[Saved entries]
Start of Block
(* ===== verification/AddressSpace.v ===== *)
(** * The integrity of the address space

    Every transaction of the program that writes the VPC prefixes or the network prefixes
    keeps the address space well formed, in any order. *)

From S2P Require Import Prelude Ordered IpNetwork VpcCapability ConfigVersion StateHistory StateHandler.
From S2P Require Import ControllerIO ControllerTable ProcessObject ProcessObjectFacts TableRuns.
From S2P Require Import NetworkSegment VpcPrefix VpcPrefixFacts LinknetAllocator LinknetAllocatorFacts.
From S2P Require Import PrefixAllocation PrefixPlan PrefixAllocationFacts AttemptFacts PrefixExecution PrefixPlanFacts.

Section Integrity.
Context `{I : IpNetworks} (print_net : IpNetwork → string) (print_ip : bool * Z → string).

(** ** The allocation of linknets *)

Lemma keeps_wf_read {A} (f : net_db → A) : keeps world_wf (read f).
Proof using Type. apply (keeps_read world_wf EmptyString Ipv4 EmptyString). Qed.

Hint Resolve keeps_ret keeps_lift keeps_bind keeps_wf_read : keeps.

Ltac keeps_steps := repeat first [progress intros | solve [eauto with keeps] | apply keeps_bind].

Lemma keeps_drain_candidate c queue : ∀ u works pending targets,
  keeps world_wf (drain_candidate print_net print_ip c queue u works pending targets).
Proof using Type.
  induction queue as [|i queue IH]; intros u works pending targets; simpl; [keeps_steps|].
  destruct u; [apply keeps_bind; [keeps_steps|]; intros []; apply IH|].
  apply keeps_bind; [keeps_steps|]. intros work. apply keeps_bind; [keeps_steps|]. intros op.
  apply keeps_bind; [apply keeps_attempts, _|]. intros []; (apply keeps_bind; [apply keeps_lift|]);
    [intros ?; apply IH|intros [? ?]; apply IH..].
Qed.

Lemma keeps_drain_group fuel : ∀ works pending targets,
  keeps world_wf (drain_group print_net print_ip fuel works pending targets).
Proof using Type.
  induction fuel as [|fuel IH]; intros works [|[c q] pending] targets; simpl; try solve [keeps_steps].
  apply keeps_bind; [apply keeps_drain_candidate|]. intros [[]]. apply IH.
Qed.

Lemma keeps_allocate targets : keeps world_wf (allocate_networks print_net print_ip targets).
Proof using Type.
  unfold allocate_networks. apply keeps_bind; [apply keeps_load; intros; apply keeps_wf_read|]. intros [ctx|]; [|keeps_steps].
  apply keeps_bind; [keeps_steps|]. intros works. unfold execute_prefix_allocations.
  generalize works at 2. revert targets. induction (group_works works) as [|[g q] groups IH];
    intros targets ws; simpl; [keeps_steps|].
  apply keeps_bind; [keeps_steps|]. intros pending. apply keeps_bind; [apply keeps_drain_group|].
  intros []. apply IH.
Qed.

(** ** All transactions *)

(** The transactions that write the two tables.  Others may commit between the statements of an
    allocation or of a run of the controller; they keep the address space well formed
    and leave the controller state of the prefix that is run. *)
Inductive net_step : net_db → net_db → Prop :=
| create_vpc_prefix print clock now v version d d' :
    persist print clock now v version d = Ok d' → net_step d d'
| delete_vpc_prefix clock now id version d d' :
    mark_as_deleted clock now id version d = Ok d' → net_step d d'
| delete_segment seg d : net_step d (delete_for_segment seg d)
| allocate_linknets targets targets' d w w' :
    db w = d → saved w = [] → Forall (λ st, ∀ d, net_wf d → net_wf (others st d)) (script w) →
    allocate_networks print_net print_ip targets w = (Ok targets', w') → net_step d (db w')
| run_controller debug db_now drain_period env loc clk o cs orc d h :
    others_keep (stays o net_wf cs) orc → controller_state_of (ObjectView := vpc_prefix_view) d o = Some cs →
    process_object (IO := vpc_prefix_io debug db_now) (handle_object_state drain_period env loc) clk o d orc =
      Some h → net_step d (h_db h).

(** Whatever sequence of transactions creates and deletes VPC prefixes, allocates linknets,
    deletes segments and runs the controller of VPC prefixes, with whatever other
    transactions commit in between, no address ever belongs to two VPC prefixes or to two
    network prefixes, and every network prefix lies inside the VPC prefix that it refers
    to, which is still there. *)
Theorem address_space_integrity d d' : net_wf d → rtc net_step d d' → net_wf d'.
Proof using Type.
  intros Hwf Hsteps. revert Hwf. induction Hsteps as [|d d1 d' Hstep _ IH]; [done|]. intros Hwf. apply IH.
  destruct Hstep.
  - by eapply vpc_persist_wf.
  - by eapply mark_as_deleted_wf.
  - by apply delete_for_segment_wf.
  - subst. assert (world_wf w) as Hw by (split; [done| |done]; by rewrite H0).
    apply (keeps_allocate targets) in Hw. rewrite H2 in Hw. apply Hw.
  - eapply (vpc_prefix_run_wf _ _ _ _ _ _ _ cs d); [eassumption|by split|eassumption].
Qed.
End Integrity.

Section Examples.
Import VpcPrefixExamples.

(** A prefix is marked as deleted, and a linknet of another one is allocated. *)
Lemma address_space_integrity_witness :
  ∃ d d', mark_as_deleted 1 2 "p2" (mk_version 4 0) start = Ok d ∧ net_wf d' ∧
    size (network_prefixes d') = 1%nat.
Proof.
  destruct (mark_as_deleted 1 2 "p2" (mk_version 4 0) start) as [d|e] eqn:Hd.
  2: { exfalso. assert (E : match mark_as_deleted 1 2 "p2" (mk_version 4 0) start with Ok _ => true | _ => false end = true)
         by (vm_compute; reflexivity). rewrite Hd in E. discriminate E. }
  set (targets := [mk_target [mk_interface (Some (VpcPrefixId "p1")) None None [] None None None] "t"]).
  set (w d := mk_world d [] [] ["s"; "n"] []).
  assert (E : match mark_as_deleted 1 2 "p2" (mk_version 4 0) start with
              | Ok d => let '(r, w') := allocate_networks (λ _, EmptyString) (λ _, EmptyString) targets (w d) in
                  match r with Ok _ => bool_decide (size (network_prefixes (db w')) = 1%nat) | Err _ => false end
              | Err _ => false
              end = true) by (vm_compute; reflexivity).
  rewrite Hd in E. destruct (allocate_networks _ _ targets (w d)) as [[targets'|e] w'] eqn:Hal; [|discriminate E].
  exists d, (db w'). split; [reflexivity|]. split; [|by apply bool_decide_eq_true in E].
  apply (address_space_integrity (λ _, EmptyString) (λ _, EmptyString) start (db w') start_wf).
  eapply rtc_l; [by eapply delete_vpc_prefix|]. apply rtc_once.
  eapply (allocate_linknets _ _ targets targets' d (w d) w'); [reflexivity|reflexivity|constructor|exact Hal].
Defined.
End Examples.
End of Block
Set down the records once more, character for character.

(* ===== verification/AddressSpace.v ===== *)
(** * The integrity of the address space

    Every transaction of the program that writes the VPC prefixes or the network prefixes
    keeps the address space well formed, in any order. *)

From S2P Require Import Prelude Ordered IpNetwork VpcCapability ConfigVersion StateHistory StateHandler.
From S2P Require Import ControllerIO ControllerTable ProcessObject ProcessObjectFacts TableRuns.
From S2P Require Import NetworkSegment VpcPrefix VpcPrefixFacts LinknetAllocator LinknetAllocatorFacts.
From S2P Require Import PrefixAllocation PrefixPlan PrefixAllocationFacts AttemptFacts PrefixExecution PrefixPlanFacts.

Section Integrity.
Context `{I : IpNetworks} (print_net : IpNetwork → string) (print_ip : bool * Z → string).

(** ** The allocation of linknets *)

Lemma keeps_wf_read {A} (f : net_db → A) : keeps world_wf (read f).
Proof using Type. apply (keeps_read world_wf EmptyString Ipv4 EmptyString). Qed.

Hint Resolve keeps_ret keeps_lift keeps_bind keeps_wf_read : keeps.

Ltac keeps_steps := repeat first [progress intros | solve [eauto with keeps] | apply keeps_bind].

Lemma keeps_drain_candidate c queue : ∀ u works pending targets,
  keeps world_wf (drain_candidate print_net print_ip c queue u works pending targets).
Proof using Type.
  induction queue as [|i queue IH]; intros u works pending targets; simpl; [keeps_steps|].
  destruct u; [apply keeps_bind; [keeps_steps|]; intros []; apply IH|].
  apply keeps_bind; [keeps_steps|]. intros work. apply keeps_bind; [keeps_steps|]. intros op.
  apply keeps_bind; [apply keeps_attempts, _|]. intros []; (apply keeps_bind; [apply keeps_lift|]);
    [intros ?; apply IH|intros [? ?]; apply IH..].
Qed.

Lemma keeps_drain_group fuel : ∀ works pending targets,
  keeps world_wf (drain_group print_net print_ip fuel works pending targets).
Proof using Type.
  induction fuel as [|fuel IH]; intros works [|[c q] pending] targets; simpl; try solve [keeps_steps].
  apply keeps_bind; [apply keeps_drain_candidate|]. intros [[]]. apply IH.
Qed.

Lemma keeps_allocate targets : keeps world_wf (allocate_networks print_net print_ip targets).
Proof using Type.
  unfold allocate_networks. apply keeps_bind; [apply keeps_load; intros; apply keeps_wf_read|]. intros [ctx|]; [|keeps_steps].
  apply keeps_bind; [keeps_steps|]. intros works. unfold execute_prefix_allocations.
  generalize works at 2. revert targets. induction (group_works works) as [|[g q] groups IH];
    intros targets ws; simpl; [keeps_steps|].
  apply keeps_bind; [keeps_steps|]. intros pending. apply keeps_bind; [apply keeps_drain_group|].
  intros []. apply IH.
Qed.

(** ** All transactions *)

(** The transactions that write the two tables.  Others may commit between the statements of an
    allocation or of a run of the controller; they keep the address space well formed
    and leave the controller state of the prefix that is run. *)
Inductive net_step : net_db → net_db → Prop :=
| create_vpc_prefix print clock now v version d d' :
    persist print clock now v version d = Ok d' → net_step d d'
| delete_vpc_prefix clock now id version d d' :
    mark_as_deleted clock now id version d = Ok d' → net_step d d'
| delete_segment seg d : net_step d (delete_for_segment seg d)
| allocate_linknets targets targets' d w w' :
    db w = d → saved w = [] → Forall (λ st, ∀ d, net_wf d → net_wf (others st d)) (script w) →
    allocate_networks print_net print_ip targets w = (Ok targets', w') → net_step d (db w')
| run_controller debug db_now drain_period env loc clk o cs orc d h :
    others_keep (stays o net_wf cs) orc → controller_state_of (ObjectView := vpc_prefix_view) d o = Some cs →
    process_object (IO := vpc_prefix_io debug db_now) (handle_object_state drain_period env loc) clk o d orc =
      Some h → net_step d (h_db h).

(** Whatever sequence of transactions creates and deletes VPC prefixes, allocates linknets,
    deletes segments and runs the controller of VPC prefixes, with whatever other
    transactions commit in between, no address ever belongs to two VPC prefixes or to two
    network prefixes, and every network prefix lies inside the VPC prefix that it refers
    to, which is still there. *)
Theorem address_space_integrity d d' : net_wf d → rtc net_step d d' → net_wf d'.
Proof using Type.
  intros Hwf Hsteps. revert Hwf. induction Hsteps as [|d d1 d' Hstep _ IH]; [done|]. intros Hwf. apply IH.
  destruct Hstep.
  - by eapply vpc_persist_wf.
  - by eapply mark_as_deleted_wf.
  - by apply delete_for_segment_wf.
  - subst. assert (world_wf w) as Hw by (split; [done| |done]; by rewrite H0).
    apply (keeps_allocate targets) in Hw. rewrite H2 in Hw. apply Hw.
  - eapply (vpc_prefix_run_wf _ _ _ _ _ _ _ cs d); [eassumption|by split|eassumption].
Qed.
End Integrity.

Section Examples.
Import VpcPrefixExamples.

(** A prefix is marked as deleted, and a linknet of another one is allocated. *)
Lemma address_space_integrity_witness :
  ∃ d d', mark_as_deleted 1 2 "p2" (mk_version 4 0) start = Ok d ∧ net_wf d' ∧
    size (network_prefixes d') = 1%nat.
Proof.
  destruct (mark_as_deleted 1 2 "p2" (mk_version 4 0) start) as [d|e] eqn:Hd.
  2: { exfalso. assert (E : match mark_as_deleted 1 2 "p2" (mk_version 4 0) start with Ok _ => true | _ => false end = true)
         by (vm_compute; reflexivity). rewrite Hd in E. discriminate E. }
  set (targets := [mk_target [mk_interface (Some (VpcPrefixId "p1")) None None [] None None None] "t"]).
  set (w d := mk_world d [] [] ["s"; "n"] []).
  assert (E : match mark_as_deleted 1 2 "p2" (mk_version 4 0) start with
              | Ok d => let '(r, w') := allocate_networks (λ _, EmptyString) (λ _, EmptyString) targets (w d) in
                  match r with Ok _ => bool_decide (size (network_prefixes (db w')) = 1%nat) | Err _ => false end
              | Err _ => false
              end = true) by (vm_compute; reflexivity).
  rewrite Hd in E. destruct (allocate_networks _ _ targets (w d)) as [[targets'|e] w'] eqn:Hal; [|discriminate E].
  exists d, (db w'). split; [reflexivity|]. split; [|by apply bool_decide_eq_true in E].
  apply (address_space_integrity (λ _, EmptyString) (λ _, EmptyString) start (db w') start_wf).
  eapply rtc_l; [by eapply delete_vpc_prefix|]. apply rtc_once.
  eapply (allocate_linknets _ _ targets targets' d (w d) w'); [reflexivity|reflexivity|constructor|exact Hal].
Defined.
End Examples.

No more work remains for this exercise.